**Your task**. Both the line with "Lemma nf_get_cached_block p" and the line with "Proof. revert st." in the records below must appear in the output, along with every line between them, exactly and with nothing added.

**Data under study**.
(* ===== verification/Partial.v ===== *)
(** Partial correctness: what a method guarantees when it returns, and that no
    method of the components exhausts the fuel of a loop.

    [wpp m Q s] is the weakest precondition of [m] for runs that end in an
    ordinary exception or return with [Q]; it excludes [FuelExhausted], so that
    [wpp m (fun _ _ => True) s] says that every loop of [m] terminates. *)
From S2P Require Import Prelude PyDict FreeQueue Request Hashing BlockPool SingleType CacheHit Coordinator KVManager EncoderCache RequestQueue.
Local Open Scope Z_scope.

(** ** Partial-correctness weakest preconditions *)

Definition wpp {S A} (m : M S A) (Q : A -> S -> Prop) (s : S) : Prop :=
  match m s with (Ok a, s') => Q a s' | (Err e, _) => e <> FuelExhausted end.

(** [m] never ends in [FuelExhausted]. *)
Definition no_fuel {S A} (m : M S A) : Prop := forall s, fst (m s) <> Err FuelExhausted.
Definition no_fuel_res {A} (r : res A) : Prop := r <> Err FuelExhausted.

Create HintDb no_fuel.

Section Wpp.
Context {S : Type}.
Implicit Types s : S.

Lemma wpp_mono {A} (m : M S A) (Q Q' : A -> S -> Prop) s :
  wpp m Q s -> (forall a s', Q a s' -> Q' a s') -> wpp m Q' s.
Proof. unfold wpp. destruct (m s) as [[]]; naive_solver. Qed.

Lemma wpp_and {A} (m : M S A) (Q Q' : A -> S -> Prop) s :
  wpp m Q s -> wpp m Q' s -> wpp m (fun a s' => Q a s' /\ Q' a s') s.
Proof. unfold wpp. destruct (m s) as [[]]; naive_solver. Qed.

Lemma wpp_ok {A} (m : M S A) Q s a s' : wpp m Q s -> m s = (Ok a, s') -> Q a s'.
Proof. unfold wpp. intros H E. by rewrite E in H. Qed.

Lemma wpp_no_fuel {A} (m : M S A) Q s : wpp m Q s -> fst (m s) <> Err FuelExhausted.
Proof. unfold wpp. destruct (m s) as [[a|e] s']; simpl; [done|]. by intros H [= ->]. Qed.

Lemma wpp_ret {A} (a : A) (Q : A -> S -> Prop) s : Q a s -> wpp (mret a) Q s.
Proof. done. Qed.

Lemma wpp_raise {A} e (Q : A -> S -> Prop) s : e <> FuelExhausted -> wpp (raise e) Q s.
Proof. done. Qed.

Lemma wpp_bind {A B} (m : M S A) (f : A -> M S B) Q s :
  wpp m (fun a s' => wpp (f a) Q s') s -> wpp (m ≫= f) Q s.
Proof. unfold wpp, mbind, M_bind. by destruct (m s) as [[]]. Qed.

Lemma wpp_gets {A} (f : S -> A) (Q : A -> S -> Prop) s : Q (f s) s -> wpp (gets f) Q s.
Proof. done. Qed.

Lemma wpp_modify (f : S -> S) (Q : unit -> S -> Prop) s : Q tt (f s) -> wpp (modify f) Q s.
Proof. done. Qed.

Lemma wpp_assert (b : bool) (Q : unit -> S -> Prop) s : (b = true -> Q tt s) -> wpp (py_assert b) Q s.
Proof. destruct b; intros H; [by apply H|by apply wpp_raise]. Qed.

Lemma wpp_lift_res {A} (r : res A) (Q : A -> S -> Prop) s :
  no_fuel_res r -> (forall a, r = Ok a -> Q a s) -> wpp (lift_res r) Q s.
Proof. unfold wpp, lift_res. destruct r as [a|e]; intros H Ha; [by apply Ha|]. intros ->. by apply H. Qed.

Lemma wpp_lift_opt {A} e (o : option A) (Q : A -> S -> Prop) s :
  e <> FuelExhausted -> (forall a, o = Some a -> Q a s) -> wpp (lift_opt e o) Q s.
Proof. intros He H. destruct o; [by apply H|exact He]. Qed.

Lemma wpp_when (b : bool) (m : M S unit) (Q : unit -> S -> Prop) s :
  (b = true -> wpp m Q s) -> (b = false -> Q tt s) -> wpp (when b m) Q s.
Proof. destruct b; unfold when; [auto | intros _ H; by apply H]. Qed.

Lemma wpp_if {A} (b : bool) (m m' : M S A) Q s :
  (b = true -> wpp m Q s) -> (b = false -> wpp m' Q s) -> wpp (if b then m else m') Q s.
Proof. destruct b; auto. Qed.

Lemma wpp_forM_ {A} (I : S -> Prop) (body : A -> M S unit) l s (Q : unit -> S -> Prop) :
  I s -> (forall x s', x ∈ l -> I s' -> wpp (body x) (fun _ => I) s') -> (forall s', I s' -> Q tt s') ->
  wpp (forM_ l body) Q s.
Proof.
  revert s. induction l as [|x l IH]; intros s HI Hstep Hend; simpl; [by apply wpp_ret, Hend|].
  apply wpp_bind. eapply wpp_mono; [apply Hstep; [left|done]|]. intros [] s' HI'.
  apply IH; [done| |done]. intros y s'' Hy. apply Hstep. by right.
Qed.

Lemma wpp_foldM {A B} (I : list A -> list A -> B -> S -> Prop) (body : B -> A -> M S B) l0 l b s (Q : B -> S -> Prop) :
  I l0 l b s -> (forall d x t b' s', I d (x :: t) b' s' -> wpp (body b' x) (fun b'' => I (d ++ [x]) t b'') s') ->
  (forall b' s', I (l0 ++ l) [] b' s' -> Q b' s') -> wpp (foldM body b l) Q s.
Proof.
  revert l0 b s. induction l as [|x l IH]; intros l0 b s HI Hstep Hend; simpl.
  { apply wpp_ret, Hend. by rewrite app_nil_r. }
  apply wpp_bind. eapply wpp_mono; [by apply Hstep|]. intros b' s' HI'. eapply IH; [exact HI'|done|].
  intros b'' s'' HI''. apply Hend. by rewrite <-app_assoc in HI''.
Qed.

Lemma no_fuel_wpp {A} (m : M S A) s : no_fuel m -> wpp m (fun _ _ => True) s.
Proof. intros H. specialize (H s). unfold wpp. destruct (m s) as [[a|e] s']; [done|]. intros ->. by apply H. Qed.

(** *** Composition of [no_fuel] *)

Lemma nf_ret {A} (a : A) : no_fuel (S:=S) (mret a).
Proof. done. Qed.
Lemma nf_raise {A} e : e <> FuelExhausted -> no_fuel (S:=S) (A:=A) (raise e).
Proof. intros H s [= E]. by apply H. Qed.
Lemma nf_bind {A B} (m : M S A) (f : A -> M S B) : no_fuel m -> (forall a, no_fuel (f a)) -> no_fuel (m ≫= f).
Proof.
  intros Hm Hf s. specialize (Hm s). unfold mbind, M_bind. destruct (m s) as [[a|e] s']; [apply Hf|].
  simpl in *. intros [= ->]. by apply Hm.
Qed.
Lemma nf_gets {A} (f : S -> A) : no_fuel (gets f).
Proof. done. Qed.
Lemma nf_gets_bind {A B} (f : S -> A) (g : A -> M S B) : (forall s, no_fuel (g (f s))) -> no_fuel (gets f ≫= g).
Proof. intros H s. exact (H s s). Qed.
Lemma nf_modify (f : S -> S) : no_fuel (modify f).
Proof. done. Qed.
Lemma nf_assert b : no_fuel (S:=S) (py_assert b).
Proof. by destruct b. Qed.
Lemma nf_lift_res {A} (r : res A) : no_fuel_res r -> no_fuel (S:=S) (lift_res r).
Proof. by intros H s. Qed.
Lemma nf_lift_opt {A} e (o : option A) : e <> FuelExhausted -> no_fuel (S:=S) (lift_opt e o).
Proof. destruct o; [done|]. apply nf_raise. Qed.
Lemma nf_when b (m : M S unit) : no_fuel m -> no_fuel (when b m).
Proof. by destruct b. Qed.
Lemma nf_forM_ {A} (l : list A) (body : A -> M S unit) : (forall x, no_fuel (body x)) -> no_fuel (forM_ l body).
Proof. intros H. induction l; simpl; [apply nf_ret|]. by apply nf_bind. Qed.
Lemma nf_foldM {A B} (body : B -> A -> M S B) b (l : list A) :
  (forall b x, no_fuel (body b x)) -> no_fuel (foldM body b l).
Proof. intros H. revert b. induction l; simpl; intros b; [apply nf_ret|]. by apply nf_bind. Qed.
End Wpp.

Lemma nf_zoom {S T A} (get : S -> T) put (m : M T A) : no_fuel m -> no_fuel (zoom get put m).
Proof. intros H s. unfold zoom. specialize (H (get s)). by destruct (m (get s)). Qed.

Lemma nfr_ok {A} (a : A) : no_fuel_res (Ok a).
Proof. done. Qed.
Lemma nfr_err {A} e : e <> FuelExhausted -> no_fuel_res (A:=A) (Err e).
Proof. intros H [= E]. by apply H. Qed.
Lemma nfr_bind {A B} (m : res A) (f : A -> res B) : no_fuel_res m -> (forall a, no_fuel_res (f a)) -> no_fuel_res (m ≫= f).
Proof. intros Hm Hf. destruct m; [apply Hf|]. intros [= ->]. by apply Hm. Qed.

Lemma nf_on_manager {A} i (m : M MP A) : no_fuel m -> no_fuel (on_manager i m).
Proof.
  intros H c. unfold on_manager. destruct (single_type_managers c !! i) as [mg|]; [|done].
  specialize (H (mg, block_pool c)). by destruct (m (mg, block_pool c)).
Qed.

Lemma nf_for_managers {A} (f : nat -> M MP A) : (forall i, no_fuel (f i)) -> no_fuel (for_managers f).
Proof.
  intros H. unfold for_managers. apply nf_bind; [done|]. intros n. generalize (seq 0 n). intros l.
  induction l as [|i l IH]; simpl; [done|]. apply nf_bind; [by apply nf_on_manager|]. intros a.
  apply nf_bind; [done|]. intros l'. done.
Qed.


Lemma nfr_foldr {A B} (f : A -> res B -> res B) b l :
  no_fuel_res b -> (forall x r, no_fuel_res r -> no_fuel_res (f x r)) -> no_fuel_res (foldr f b l).
Proof. intros Hb Hf. induction l; simpl; auto. Qed.

Lemma nfr_foldl {A B} (f : res B -> A -> res B) b l :
  no_fuel_res b -> (forall x r, no_fuel_res r -> no_fuel_res (f r x)) -> no_fuel_res (foldl f b l).
Proof. intros Hb Hf. revert b Hb. induction l; simpl; auto. Qed.

(** A loop that keeps [no_fuel] through every branch: structural rules first,
    then the hints, then the definition of the head. *)
Ltac nf_head t := match t with ?f _ => nf_head f | _ => constr:(t) end.
Ltac nf_step :=
  lazymatch goal with
  | |- no_fuel (mbind _ (gets _)) => apply nf_gets_bind; intros ?; cbv beta
  | |- no_fuel (mbind _ (get_mgr _)) => apply nf_gets_bind; intros ?; cbv beta
  | |- no_fuel (mbind _ _) => apply nf_bind; [|intros ?]
  | |- no_fuel (mret _) => apply nf_ret
  | |- no_fuel (raise _) => apply nf_raise; discriminate
  | |- no_fuel (gets _) => apply nf_gets
  | |- no_fuel (modify _) => apply nf_modify
  | |- no_fuel (py_assert _) => apply nf_assert
  | |- no_fuel (lift_res _) => apply nf_lift_res
  | |- no_fuel (lift_opt _ _) => apply nf_lift_opt; discriminate
  | |- no_fuel (when _ _) => apply nf_when
  | |- no_fuel (forM_ _ _) => apply nf_forM_; intros ?
  | |- no_fuel (foldM _ _ _) => apply nf_foldM; intros ? ?
  | |- no_fuel (zoom _ _ _) => apply nf_zoom
  | |- no_fuel (for_managers _) => apply nf_for_managers; intros ?
  | |- no_fuel_res (mbind _ _) => apply nfr_bind; [|intros ?]
  | |- no_fuel_res (foldr _ _ _) => apply nfr_foldr; [|intros ? ? ?]
  | |- no_fuel_res (foldl _ _ _) => apply nfr_foldl; [|intros ? ? ?]
  | |- no_fuel_res (Ok _) => apply nfr_ok
  | |- no_fuel_res (mret _) => apply nfr_ok
  | |- no_fuel_res (Err _) => apply nfr_err; discriminate
  | |- no_fuel (fun _ => _) => let q := fresh in intros q; cbv beta; by repeat case_match
  | |- no_fuel (match ?x with _ => _ end) => destruct x
  | |- no_fuel_res (match ?x with _ => _ end) => destruct x
  | |- no_fuel ?m => first [solve [auto with no_fuel nocore] | let h := nf_head m in unfold h; cbv beta zeta]
  | |- no_fuel_res ?m => first [solve [auto with no_fuel nocore] | let h := nf_head m in unfold h; cbv beta zeta]
  end.
Ltac nf := intros; cbv beta zeta; repeat nf_step.

(** ** The components *)

Lemma nf_evict_loop n k : no_fuel (evict_loop n k).
Proof. revert k. induction n as [|n IH]; simpl; nf. Qed.

Lemma nf_pop_each l : no_fuel_res (pop_each l).
Proof. induction l as [|x l IH]; simpl; nf. Qed.

Lemma nf_align_loop n bs al l : no_fuel_res (align_loop n bs al l).
Proof. revert l. induction n as [|n IH]; simpl; nf; auto using nf_pop_each. Qed.
#[export] Hint Resolve nf_evict_loop nf_pop_each nf_align_loop : no_fuel.

Lemma nf_get_cached_block p h ids : no_fuel_res (get_cached_block p h ids).
Proof. induction ids as [|g ids IH]; simpl; nf. Qed.
#[export] Hint Resolve nf_get_cached_block : no_fuel.

Lemma nf_full_loop p ids hs l : no_fuel_res (full_loop p ids hs l).
Proof. revert l. induction hs as [|h hs IH]; simpl; nf. Qed.

Lemma nf_note_new_blocks l : no_fuel (note_new_blocks l).
Proof. intros [m p]. unfold note_new_blocks. by destruct (spec_kind _). Qed.

#[export] Hint Resolve nf_full_loop nf_note_new_blocks : no_fuel.

Lemma nf_sw_loop p ids hs bs al need idxs st : no_fuel_res (sw_loop p ids hs bs al need idxs st).
Proof. revert st. induction idxs as [|i idxs IH]; simpl; nf. Qed.
Lemma nf_chunked_loop p ids hs idxs l : no_fuel_res (chunked_loop p ids hs idxs l).
Proof. revert l. induction idxs as [|i idxs IH]; simpl; nf. Qed.
Lemma nf_mamba_loop p ids hs bs al idxs l : no_fuel_res (mamba_loop p ids hs bs al idxs l).
Proof. revert l. induction idxs as [|i idxs IH]; simpl; nf. Qed.
#[export] Hint Resolve nf_sw_loop nf_chunked_loop nf_mamba_loop : no_fuel.

Lemma nf_find_longest_cache_hit p ids hs n spec eagle al ws : no_fuel_res (find_longest_cache_hit p ids hs n spec eagle al ws).
Proof. nf. Qed.

Lemma nf_evict_cached r use_int : no_fuel (maybe_evict_cached_block use_int r).
Proof. nf. Qed.

Lemma nf_reuse_loop null n idxs l : no_fuel_res (reuse_loop null n idxs l).
Proof. revert l. induction idxs as [|i idxs IH]; simpl; nf. Qed.

Lemma nf_mm_keys_loop fs a b acc i : no_fuel_res (mm_keys_loop fs a b acc i).
Proof. revert i acc. induction fs as [|f fs IH]; simpl; nf. Qed.
#[export] Hint Resolve nf_reuse_loop nf_mm_keys_loop : no_fuel.

Section Ops.
Context (use_int : bool) (sha256 : bytes -> bytes).

Lemma nf_extra_keys a b i : no_fuel (generate_block_hash_extra_keys sha256 a b i).
Proof. nf. Qed.

Lemma nf_event_keys_step blocks bs acc i : no_fuel (event_keys_step sha256 blocks bs acc i).
Proof.
  destruct acc as [[keys idx] r]. do 2 (apply nf_bind; [nf|intros ?]). destruct (is_null _); [nf|].
  destruct (generate_block_hash_extra_keys _ _ _ _ r) as [[[k n]|e] r'] eqn:E; nf.
  apply nf_raise. intros ->. exact (nf_extra_keys _ _ _ r (f_equal fst E)).
Qed.
#[local] Hint Resolve nf_event_keys_step : no_fuel.

Lemma nf_allocate_slots r n c b look ext delay enc : no_fuel (allocate_slots use_int sha256 r n c b look ext delay enc).
Proof. nf. Qed.

Lemma nf_kv_free r : no_fuel (kv_free r).
Proof. nf. Qed.
Lemma nf_can_fit r n b ext enc : no_fuel (can_fit_full_sequence r n b ext enc).
Proof. nf. Qed.
Lemma nf_kv_cache_blocks r n : no_fuel (kv_cache_blocks use_int sha256 r n).
Proof. nf. Qed.
Lemma nf_kv_common_prefix rid : no_fuel (kv_num_common_prefix_blocks rid).
Proof. nf. Qed.
Lemma nf_kv_take_new_block_ids : no_fuel kv_take_new_block_ids.
Proof. nf. Qed.
Lemma nf_kv_new_step_starts : no_fuel kv_new_step_starts.
Proof. nf. Qed.

Lemma nf_hit_loop n c lcm hs gs simple len by_group : no_fuel_res (hit_loop n c lcm hs gs simple len by_group).
Proof. revert len by_group. induction n as [|n IH]; simpl; nf. Qed.
#[local] Hint Resolve nf_hit_loop nf_find_longest_cache_hit : no_fuel.

Lemma nf_get_computed_blocks r : no_fuel (get_computed_blocks r).
Proof. nf. Qed.
End Ops.
#[export] Hint Resolve nf_allocate_slots nf_kv_free nf_can_fit nf_kv_cache_blocks nf_kv_common_prefix nf_kv_take_new_block_ids
  nf_kv_new_step_starts nf_get_computed_blocks : no_fuel.

(** *** Queues *)

Lemma nf_py_remove {A} `{EqDecision A} (x : A) l : no_fuel_res (py_remove x l).
Proof. induction l as [|y l IH]; simpl; nf. Qed.
#[export] Hint Resolve nf_py_remove : no_fuel.

Lemma nf_q_pop {A} `{EqDecision A} lt (q : RequestQueue A) : no_fuel_res (q_pop lt q).
Proof. destruct q as [[l]|[l]]; simpl; nf. Qed.
Lemma nf_q_peek {A} `{EqDecision A} (q : RequestQueue A) : no_fuel_res (q_peek q).
Proof. destruct q as [[l]|[l]]; simpl; nf. Qed.
Lemma nf_q_remove {A} `{EqDecision A} lt (x : A) (q : RequestQueue A) : no_fuel_res (q_remove lt x q).
Proof. destruct q as [[l]|[l]]; simpl; nf. Qed.
#[export] Hint Resolve nf_q_pop nf_q_peek nf_q_remove : no_fuel.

**Answer below**.
Lemma nf_get_cached_block p h ids : no_fuel_res (get_cached_block p h ids).
Proof. induction ids as [|g ids IH]; simpl; nf. Qed.
#[export] Hint Resolve nf_get_cached_block : no_fuel.

Lemma nf_full_loop p ids hs l : no_fuel_res (full_loop p ids hs l).
Proof. revert l. induction hs as [|h hs IH]; simpl; nf. Qed.

Lemma nf_note_new_blocks l : no_fuel (note_new_blocks l).
Proof. intros [m p]. unfold note_new_blocks. by destruct (spec_kind _). Qed.

#[export] Hint Resolve nf_full_loop nf_note_new_blocks : no_fuel.

Lemma nf_sw_loop p ids hs bs al need idxs st : no_fuel_res (sw_loop p ids hs bs al need idxs st).
Proof. revert st. induction idxs as [|i idxs IH]; simpl; nf. Qed.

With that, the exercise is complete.